--- Exercise instructions ---
Produce an exact copy of the first line of the data below and each line after it, please, up to and including the one with "mkRB (<[N.to_nat (last rb) := x]> (buffer rb)) (next_pos".

Data shown section start

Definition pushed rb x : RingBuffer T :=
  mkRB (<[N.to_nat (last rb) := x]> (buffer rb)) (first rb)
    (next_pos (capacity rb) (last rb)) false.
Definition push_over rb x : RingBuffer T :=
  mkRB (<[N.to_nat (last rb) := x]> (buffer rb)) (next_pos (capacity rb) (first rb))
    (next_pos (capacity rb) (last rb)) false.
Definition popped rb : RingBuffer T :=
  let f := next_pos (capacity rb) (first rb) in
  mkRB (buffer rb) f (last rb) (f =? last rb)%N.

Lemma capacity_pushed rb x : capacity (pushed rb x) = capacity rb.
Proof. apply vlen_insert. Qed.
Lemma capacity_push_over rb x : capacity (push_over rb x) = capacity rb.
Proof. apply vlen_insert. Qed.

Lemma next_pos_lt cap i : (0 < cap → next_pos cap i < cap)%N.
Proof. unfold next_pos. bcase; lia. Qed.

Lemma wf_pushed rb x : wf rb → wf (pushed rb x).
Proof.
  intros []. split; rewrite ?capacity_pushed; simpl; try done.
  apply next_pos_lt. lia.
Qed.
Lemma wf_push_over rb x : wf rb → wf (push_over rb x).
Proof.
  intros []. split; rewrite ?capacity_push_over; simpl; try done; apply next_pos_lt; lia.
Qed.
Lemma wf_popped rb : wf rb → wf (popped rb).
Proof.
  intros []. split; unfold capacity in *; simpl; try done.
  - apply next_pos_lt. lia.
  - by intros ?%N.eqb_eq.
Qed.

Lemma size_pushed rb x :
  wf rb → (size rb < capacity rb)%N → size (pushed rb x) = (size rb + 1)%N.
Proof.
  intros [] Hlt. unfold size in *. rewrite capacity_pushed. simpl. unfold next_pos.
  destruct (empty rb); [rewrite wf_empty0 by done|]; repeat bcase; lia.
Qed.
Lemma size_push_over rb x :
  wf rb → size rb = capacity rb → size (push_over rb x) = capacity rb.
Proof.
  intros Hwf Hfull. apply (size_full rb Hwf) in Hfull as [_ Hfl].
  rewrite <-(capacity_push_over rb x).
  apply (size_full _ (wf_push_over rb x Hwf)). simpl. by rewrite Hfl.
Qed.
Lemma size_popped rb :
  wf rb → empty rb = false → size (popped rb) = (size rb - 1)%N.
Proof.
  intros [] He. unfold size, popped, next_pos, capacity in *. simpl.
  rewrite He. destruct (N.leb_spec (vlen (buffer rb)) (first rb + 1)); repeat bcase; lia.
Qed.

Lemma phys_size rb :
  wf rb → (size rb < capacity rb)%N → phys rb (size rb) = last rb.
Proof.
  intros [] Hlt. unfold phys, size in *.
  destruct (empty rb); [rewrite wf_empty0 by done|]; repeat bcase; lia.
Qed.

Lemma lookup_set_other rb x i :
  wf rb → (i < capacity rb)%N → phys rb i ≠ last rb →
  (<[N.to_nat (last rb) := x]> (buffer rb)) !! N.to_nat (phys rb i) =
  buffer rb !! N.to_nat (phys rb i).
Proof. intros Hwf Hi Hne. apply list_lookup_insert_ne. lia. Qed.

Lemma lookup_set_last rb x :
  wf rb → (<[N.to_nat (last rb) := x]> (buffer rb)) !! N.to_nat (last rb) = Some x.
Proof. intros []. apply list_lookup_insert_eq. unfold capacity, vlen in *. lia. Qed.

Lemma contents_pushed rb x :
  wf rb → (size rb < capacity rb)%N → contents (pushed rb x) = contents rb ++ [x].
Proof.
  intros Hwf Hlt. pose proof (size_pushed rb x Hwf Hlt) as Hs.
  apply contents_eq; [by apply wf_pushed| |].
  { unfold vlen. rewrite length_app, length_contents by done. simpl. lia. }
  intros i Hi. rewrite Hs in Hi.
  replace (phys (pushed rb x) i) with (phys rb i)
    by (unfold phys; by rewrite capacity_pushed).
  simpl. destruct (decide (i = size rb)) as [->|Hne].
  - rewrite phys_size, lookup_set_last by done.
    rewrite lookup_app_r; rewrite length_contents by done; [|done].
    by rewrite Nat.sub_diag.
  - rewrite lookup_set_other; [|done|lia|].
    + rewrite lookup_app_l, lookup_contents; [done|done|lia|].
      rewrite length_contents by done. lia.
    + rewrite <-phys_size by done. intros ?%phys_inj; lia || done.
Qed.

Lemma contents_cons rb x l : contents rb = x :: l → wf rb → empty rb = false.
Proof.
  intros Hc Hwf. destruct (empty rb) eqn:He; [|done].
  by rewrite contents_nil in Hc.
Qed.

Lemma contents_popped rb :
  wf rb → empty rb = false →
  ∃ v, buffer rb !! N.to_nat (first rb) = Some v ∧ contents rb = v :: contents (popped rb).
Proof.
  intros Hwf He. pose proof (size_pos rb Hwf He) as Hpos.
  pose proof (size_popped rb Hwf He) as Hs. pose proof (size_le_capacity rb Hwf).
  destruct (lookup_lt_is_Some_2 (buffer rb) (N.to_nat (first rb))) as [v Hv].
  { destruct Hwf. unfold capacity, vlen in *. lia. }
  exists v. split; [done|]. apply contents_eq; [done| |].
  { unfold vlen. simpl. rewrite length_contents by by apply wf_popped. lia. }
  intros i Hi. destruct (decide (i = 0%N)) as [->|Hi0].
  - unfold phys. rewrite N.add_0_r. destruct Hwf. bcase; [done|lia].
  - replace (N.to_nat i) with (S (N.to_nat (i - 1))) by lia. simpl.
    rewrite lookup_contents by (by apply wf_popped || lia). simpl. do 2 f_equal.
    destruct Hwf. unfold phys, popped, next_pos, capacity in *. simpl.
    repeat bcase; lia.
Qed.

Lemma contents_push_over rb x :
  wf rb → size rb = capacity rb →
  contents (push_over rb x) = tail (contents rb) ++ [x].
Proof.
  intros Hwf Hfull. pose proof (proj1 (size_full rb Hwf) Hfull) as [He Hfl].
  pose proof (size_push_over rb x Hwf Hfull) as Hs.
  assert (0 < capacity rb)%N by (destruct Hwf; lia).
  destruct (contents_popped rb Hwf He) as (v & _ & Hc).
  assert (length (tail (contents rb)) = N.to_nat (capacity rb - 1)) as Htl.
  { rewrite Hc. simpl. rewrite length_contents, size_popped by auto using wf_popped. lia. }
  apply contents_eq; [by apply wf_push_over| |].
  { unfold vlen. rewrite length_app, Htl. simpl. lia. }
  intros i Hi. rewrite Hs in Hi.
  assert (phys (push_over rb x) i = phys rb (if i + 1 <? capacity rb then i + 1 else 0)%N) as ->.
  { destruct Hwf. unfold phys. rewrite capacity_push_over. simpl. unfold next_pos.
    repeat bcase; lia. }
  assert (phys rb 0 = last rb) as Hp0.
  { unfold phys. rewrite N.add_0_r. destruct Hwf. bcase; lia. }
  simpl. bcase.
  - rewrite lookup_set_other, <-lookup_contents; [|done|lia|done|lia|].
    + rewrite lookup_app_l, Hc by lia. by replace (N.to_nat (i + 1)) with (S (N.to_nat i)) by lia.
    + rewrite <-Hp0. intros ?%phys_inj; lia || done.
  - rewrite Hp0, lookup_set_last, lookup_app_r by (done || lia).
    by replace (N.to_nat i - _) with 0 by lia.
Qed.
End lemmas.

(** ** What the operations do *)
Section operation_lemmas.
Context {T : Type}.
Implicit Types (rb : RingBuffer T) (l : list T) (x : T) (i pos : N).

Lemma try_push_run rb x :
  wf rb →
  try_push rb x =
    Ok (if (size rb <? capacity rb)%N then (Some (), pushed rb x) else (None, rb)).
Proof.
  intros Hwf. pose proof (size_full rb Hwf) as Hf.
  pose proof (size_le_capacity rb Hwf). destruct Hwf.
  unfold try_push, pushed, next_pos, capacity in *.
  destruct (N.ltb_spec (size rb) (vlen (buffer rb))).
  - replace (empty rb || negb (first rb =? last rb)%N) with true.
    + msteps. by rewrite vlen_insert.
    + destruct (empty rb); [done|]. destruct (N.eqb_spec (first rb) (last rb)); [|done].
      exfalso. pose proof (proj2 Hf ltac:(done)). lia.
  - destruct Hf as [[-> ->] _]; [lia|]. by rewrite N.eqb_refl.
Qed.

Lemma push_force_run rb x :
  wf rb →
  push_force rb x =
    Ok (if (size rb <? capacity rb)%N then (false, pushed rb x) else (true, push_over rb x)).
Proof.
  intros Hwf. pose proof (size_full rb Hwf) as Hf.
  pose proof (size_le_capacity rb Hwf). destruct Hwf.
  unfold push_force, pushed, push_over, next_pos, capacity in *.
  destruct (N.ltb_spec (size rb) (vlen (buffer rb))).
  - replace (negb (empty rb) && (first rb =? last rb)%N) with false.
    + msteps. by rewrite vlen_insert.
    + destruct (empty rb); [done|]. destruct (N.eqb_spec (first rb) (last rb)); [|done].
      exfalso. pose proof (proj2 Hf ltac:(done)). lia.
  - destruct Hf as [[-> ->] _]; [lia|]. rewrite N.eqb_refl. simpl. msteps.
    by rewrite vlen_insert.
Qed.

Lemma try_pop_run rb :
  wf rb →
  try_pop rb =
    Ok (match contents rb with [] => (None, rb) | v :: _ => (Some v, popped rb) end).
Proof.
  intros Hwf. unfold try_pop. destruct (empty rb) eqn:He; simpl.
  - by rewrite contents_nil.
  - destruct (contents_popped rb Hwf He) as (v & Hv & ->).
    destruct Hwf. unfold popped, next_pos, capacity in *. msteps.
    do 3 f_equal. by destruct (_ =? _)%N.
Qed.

Data shown section end

--- Written response ---
Definition pushed rb x : RingBuffer T :=
  mkRB (<[N.to_nat (last rb) := x]> (buffer rb)) (first rb)
    (next_pos (capacity rb) (last rb)) false.
Definition push_over rb x : RingBuffer T :=
  mkRB (<[N.to_nat (last rb) := x]> (buffer rb)) (next_pos (capacity rb) (first rb))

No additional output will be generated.